VAN EEEET, District Judge.

Defendant was convicted on an indictment charging him with a violation of the White Slave Traffic Act, so called, an offense made a felony, punishable by imprisonment for not to exceed five years, etc. (36 Stat. at Earge, 825), and was sentenced to imprisonment in the federal penitentiary at McNeil’s Island for an aggregate term of 18 months — a period of one year on the first count and 6 months on the second, the two to run consecu*347tively. Treating these two periods as constituting separate sentences, the defendant now moves to correct or amend the judgment, by changing the direction therein as to the place of confinement from the penitentiary to a county jail, upon the asserted ground that the court was without power to sentence him to undergo imprisonment in a penitentiary under its judgment.

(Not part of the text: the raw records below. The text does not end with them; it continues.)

Lemma mapped_own c E F ms v : space_in c E F ms -> user_page v -> pte_is_valid (view c ms v) = true ->
  pte_ppn (view c ms v) ∈ space_frames ms.
Proof.
  intros Hin Hu Hval. destruct (so_valid _ _ _ (si_space _ _ _ _ _ Hin) v Hu Hval) as (a & Ha & Hg). apply elem_of_app. left.
  eapply area_frames_elem; [done|]. eapply area_key_value. by apply bt_get_in.
Qed.

Lemma private_valid pte : private_writable pte = true -> pte_is_valid pte = true.
Proof. rewrite pte_is_valid_has. unfold private_writable. rewrite !andb_true_iff. tauto. Qed.

Lemma sstep_trans c E G ms c1 E1 ms1 v1 c2 E2 ms2 v2 :
  sstep c E G ms c1 E1 ms1 v1 -> sstep c1 E1 G ms1 c2 E2 ms2 v2 -> sstep c E G ms c2 E2 ms2 (v1 ++ v2).
Proof.
  intros S1 S2. pose proof S1 as [I1 K1 V1 (n1 & HE1 & HT1) W1 D1 O1 C1 N1]. pose proof S2 as [I2 K2 V2 (n2 & HE2 & HT2) W2 D2 O2 C2 N2].
  split; [done|done|by etrans|exists (n2 ++ n1); by rewrite HE2, HE1, HT2, HT1, !app_assoc|..].
  - intros v Hu [H1 H2]%not_elem_of_app. destruct (W1 v Hu H1) as [A1 B1]. destruct (W2 v Hu H2) as [A2 B2]. rewrite A1 in A2, B2.
    split; [done|]. intros Hval. rewrite B2 by done. auto.
  - intros q Hq. rewrite D2 by done. apply D1. by eapply evolves_elem.
  - intros q Hq Hn. rewrite O2; [auto|rewrite HE1; set_solver|]. rewrite HT1, not_elem_of_app. split; [|done]. intros Hnew.
    pose proof (wk_nodup _ _ _ (ti_world _ _ _ _ _ _ (si_table _ _ _ _ _ I1))) as Hnd. rewrite HE1 in Hnd.
    destruct (proj1 (NoDup_app _ _) Hnd) as (_ & Hd & _). by apply (Hd q).
  - intros q. destruct (C2 q) as [H2|?]; [|auto]. destruct (C1 q) as [H1|[H1 H1']]; [left; lia|]. right.
    split; [|lia]. intros Hq. apply H1. by eapply evolves_elem.
  - intros v Hu Hv Hpw. destruct (decide (v ∈ v2)) as [Hin|Hout]; [by apply N2|].
    apply elem_of_app in Hv as [Hv|?]; [|done]. destruct (W2 v Hu Hout) as [A2 _]. rewrite A2 in *.
    eapply sstep_sole; [exact S2|by apply N1|]. apply elem_of_app. left. rewrite <- A2.
    eapply mapped_own; [exact I2|done|]. rewrite A2. by apply private_valid.
Qed.

(** ** Steps of one area *)

Section OneArea.
Context (c : PageCache) (E G : list Z) (ms : MemorySet) (a : MapArea) (rest : list MapArea).
Context (c' : PageCache) (E' : list Z) (ms' : MemorySet) (a' : MapArea) (vpns : list Z).
Abbreviation X := (concat (map area_values rest) ++ backing_frames ms ++ G).
Hypothesis Hk : kernel_ok k (mem c).
Hypothesis Hin : space_in c E (space_frames ms ++ G) ms.
Hypothesis Hold : ms_areas ms ≡ₚ a :: rest \/ (ms_areas ms ≡ₚ rest /\ ma_frames a = []).
Hypothesis Hs : astep shared K c E X (ms_page_table ms) a c' E' (ms_page_table ms') a' vpns.
Hypothesis Hnew : ms_areas ms' ≡ₚ a' :: rest \/ (ms_areas ms' ≡ₚ rest /\ ma_frames a' = []).
Hypothesis Hsorted : StronglySorted area_before (ms_areas ms').
Hypothesis Hback : ms_mmap_backings ms' = ms_mmap_backings ms.
Hypothesis Hapart : forall b v, b ∈ rest -> v ∈ area_keys b -> v ∉ vpns.
Hypothesis Hmapped : forall v, v ∈ vpns -> pte_is_valid (view c' ms' v) = true ->
  bt_get (ma_frames a') v = Some (pte_ppn (view c' ms' v)).
Hypothesis Hcount : forall q, Tracker.count (area_values a') q <= Tracker.count (area_values a) q \/
  (q ∉ trackers c' X /\ Tracker.count (area_values a') q <= 1).
Hypothesis Hfresh : forall v, user_page v -> v ∈ vpns -> private_writable (view c' ms' v) = true ->
  pte_ppn (view c' ms' v) ∉ trackers c' X /\ Tracker.count (area_values a') (pte_ppn (view c' ms' v)) <= 1.
(** A new frame for a page of an area that is not mapped; the area may have had a
    frame for it before, whose tracker is dropped. *)
Lemma install_ok c E G ms idx a vpn flags p c1 :
  kernel_ok k (mem c) -> space_in c E (space_frames ms ++ G) ms -> ms_areas ms !! idx = Some a ->
  Area.start_vpn a <= vpn < Area.end_vpn a -> is_flags flags -> pte_is_valid (view c ms vpn) = false ->
  evolves c c1 -> world_ok c1 E (p :: space_frames ms ++ G) -> p ∉ trackers c1 (E ++ space_frames ms ++ G) -> p ∉ E -> is_ppn p ->
  mem c1 p = Tracker.zero_page -> (forall q, q <> p -> mem c1 q = mem c q) ->
  has_room c1 (E ++ p :: space_frames ms ++ G) 2 ->
  match ('(c, pt) ← pt_map c1 (ms_page_table ms) vpn p flags;
         '(c, area) ← Area.insert_tracked_frame c a vpn p;
         Some (c, (update_area ms idx area) {{ ms_page_table := pt }})) with
  | Some (c', ms') => exists E', sstep c E G ms c' E' ms' [vpn] /\ view c' ms' vpn = pte_new p (Z.lor flags PTEFlags.V) /\
      mem c' p = Tracker.zero_page
  | None => exhausted c
  end.
Proof.
  intros Hk Hin Hidx Hr Hfl Hval V1 W1 HpT HpE Hpp Hz M1 Hroom. destruct (update_split _ _ _ Hidx) as (l1 & l2 & Hl & Hup & _).
  pose proof (unmap_area_in k c E G ms l1 l2 a Hin Hl) as Hai. pose proof (unmap_area_ok k c E G ms l1 l2 a Hin Hl) as Ha.
  set (X := concat (map area_values (l1 ++ l2)) ++ backing_frames ms ++ G) in *.
  assert (space_frames ms ++ G ≡ₚ area_values a ++ X) as HF.
  { unfold space_frames, area_frames, X. rewrite (unmap_perm ms l1 l2 a Hl). cbn [map concat]. by rewrite <- !app_assoc. }
  pose proof Hin as [HT _ [Sa Ss _ _] _]. destruct (ao_pages _ _ Ha vpn Hr) as [Hu _].
  assert (table_in shared K c1 E (p :: space_frames ms ++ G) (ms_page_table ms)) as HT1
    by (eapply table_in_data; [exact HT|exact W1|intros q Hq; apply M1; by intros ->]).
  destruct (table_agree _ _ _ _ _ (ti_table _ _ _ _ _ _ HT) (fun q Hq => M1 q (fun Heq => HpE (eq_ind _ (fun x => x ∈ E) (ti_sub _ _ _ _ _ _ HT q Hq) _ Heq)))) as (_ & Hv1 & _).
  pose proof (map_tstep shared K c1 E _ (ms_page_table ms) vpn p flags HT1 Hroom Hu Hpp Hfl) as Hm.
  destruct (pt_map c1 (ms_page_table ms) vpn p flags) as [[c2 pt2]|]; cbn [mbind option_bind].
  2: { destruct Hm as [Hm|Hm]; [rewrite Hv1, Hval in Hm; discriminate Hm|by eapply exhausted_after]. }
  destruct Hm as (new & Ht & Hlen & _ & Hvs). destruct (pte_new_spec p _ Hpp (leaf_flags _ Hfl)) as (_ & Hpn & _).
  set (a1 := a {{ ma_frames := bt_insert (ma_frames a) vpn p }}).
  assert (world_ok c2 (new ++ E) (p :: area_values a ++ X)) as W2
    by (eapply world_perm; [done| |apply (ts_in _ _ _ _ _ _ _ _ _ Ht)]; by rewrite HF).
  destruct (insert_tracked_ok c2 (new ++ E) X a vpn p Ha W2) as (c3 & -> & W3 & V3 & M3 & rest & Hav & Hsub). cbn [mbind option_bind]. fold a1 in W3, Hav |- *.
  assert (forall w, bt_get (ma_frames a1) w = if key_eqb w vpn then Some p else bt_get (ma_frames a) w) as Hg1 by (intros; apply bt_get_insert).
  assert (forall w q, bt_get (ma_frames a) w = Some q -> q <> p) as Hdiff.
  { intros w q Hw ->. apply HpT, trackers_here, elem_of_app. right. rewrite HF. apply elem_of_app. left. eapply area_key_value. by apply bt_get_in. }
  assert (p ∉ trackers c1 X /\ p ∉ area_values a) as [HpX Hpa].
  { rewrite trackers_app, not_elem_of_app in HpT. destruct HpT as [_ HpT]. rewrite (trackers_perm c1 _ _ HF), trackers_app, not_elem_of_app in HpT. tauto. }
  destruct (page_astep shared K c E X (ms_page_table ms) a c1 a1 (p :: space_frames ms ++ G) c2 pt2 new c3 vpn (pte_new p (Z.lor flags PTEFlags.V)) Hai)
    as [Hs Hvn]; try done.
  - by apply inserted_area_ok.
  - intros q Hq. apply M1. by intros ->.
  - intros w q _ Hw. apply M1. by eapply Hdiff.
  - intros q Hq. apply M1. by intros ->.
  - intros w Hw. by rewrite Hg1, (proj2 (key_eqb_neq w vpn)).
  - intros q Hq. rewrite Hav in Hq. rewrite HF. rewrite elem_of_cons, !elem_of_app, elem_of_cons in *.
    destruct Hq as [[?|Hq]|?]; [by left| |by right; right]. right. left. by eapply elem_of_submseteq.
  - intros q. rewrite Hg1, key_eqb_refl. by intros [= <-] _.
  - apply Hu.
  - exists (new ++ E). split_and!; [|exact Hvn|].
    + eapply (installed_sstep c E G ms idx a l1 l2 vpn p rest); try done. intros HqX. apply HpX.
      eapply evolves_elem; [etrans; [apply Ht|exact V3]|done].
    + rewrite M3, (ts_mem _ _ _ _ _ _ _ _ _ Ht); [done|]. eapply data_kept; [apply Ht|]. apply trackers_here. left.
Qed.


Section FaultInArea.
Context (pread : Z -> Z -> Z -> option (list Z)) (charge : Z -> bool).
Context (c : PageCache) (E G : list Z) (ms : MemorySet) (region : VmRegion) (perm flags vpn : Z) (idx : nat) (a : MapArea).
Hypothesis Hk : kernel_ok k (mem c).
Hypothesis Hin : space_in c E (space_frames ms ++ G) ms.
Hypothesis Hidx : ms_areas ms !! idx = Some a.
Hypothesis Hr : Area.start_vpn a <= vpn < Area.end_vpn a.
Hypothesis Hprivate : r_shared region = false.
Hypothesis Hanon : r_file_backed region = false.
Hypothesis Hback : r_backing_id region = 0.
Hypothesis Hflags : is_flags flags.
Hypothesis Hroom : has_room c (E ++ space_frames ms ++ G) 3.

(** The accounting of an area is no part of what it maps. *)
Lemma charge_sstep ac : charge_area charge region perm a = Some ac ->
  ma_frames ac = ma_frames a /\ ma_range ac = ma_range a /\ area_ok ac /\ sstep c E G ms c E (update_area ms idx ac) [].
Proof.
  intros Hc. assert (ma_frames ac = ma_frames a /\ ma_range ac = ma_range a /\ ma_type ac = ma_type a) as (Hf & Hra & Hty).
  { unfold charge_area in Hc. repeat case_match; by simplify_eq. }
  pose proof (indexed_area_ok c E G ms idx a Hin Hidx) as Ha. assert (area_ok ac) as Hac.
  { destruct Ha as [A1 A2 A3 A4 A5]. unfold Area.start_vpn, Area.end_vpn, area_keys in *.
    split; unfold Area.start_vpn, Area.end_vpn, area_keys; rewrite ?Hf, ?Hra, ?Hty; done. }
  split_and!; [done..|]. destruct (update_split _ _ _ Hidx) as (l1 & l2 & Hl & Hup & _).
  pose proof (si_space _ _ _ _ _ Hin) as [Sa Ss _ _]. rewrite Hl in Sa, Ss. apply Forall_app in Sa as [S1 [_ S2]%Forall_cons].
  apply retile_sstep; try done.
  - change (Forall area_ok (<[idx := ac]> (ms_areas ms))). rewrite Hup. apply Forall_app. by split; [|constructor].
  - change (StronglySorted area_before (<[idx := ac]> (ms_areas ms))). rewrite Hup.
    apply (sorted_replace l1 a); unfold Area.start_vpn, Area.end_vpn; rewrite ?Hra; done.
  - change (retiled (ms_areas ms) (<[idx := ac]> (ms_areas ms))). rewrite Hup, Hl. apply (retiled_app l1 (a :: l2) l1 (ac :: l2)); [done|].
    apply (retiled_app [a] l2 [ac] l2); [|done]. split; [cbn; unfold area_values; by rewrite Hf|].
    intros v p. rewrite !tracked_one by done. by rewrite Hf.
Qed.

The contention is based upon the ruling in Re Mills, 135 U. S. 263, 10 Sup. Ct. 762, 34 L. Ed. 107. In that case the defendant had been convicted of two several offenses prosecuted under separate indictments, but consolidated for trial, and was sentenced to a term of one year under one indictment and six months under the other; the judgments being necessarily separate and distinct, but both directing execution thereof by confinement in a penitentiary. The offenses charged were not in terms denounced as felonies, one being for selling liquor without a license, and the other for unlawfully importing liquor into the Indian Territory, and there was then no provision of the federal statute defining a felony. Under these circumstances it was held that, in view of the language of section 5541, R. S. (U. S. Comp. St. 1901, p. 3721), it was not competent for the court to direct the judgments to be executed by confinement in a penitentiary, neither of them embracing a term longer than one year; the court saying:

“A sentence simply of ‘imprisonment’ in tlie case of a person convicted of an offense against the United States — where the statute prescribing the punishment does not reguire that the accused shall be confined in a penitentiary— cannot be executed by confinement in a penitentiary, except in cases where the sentence is ‘for a period longer than one year.’ In neither of the cases against the accused was he sentenced to imprisonment for a period longer than one year.”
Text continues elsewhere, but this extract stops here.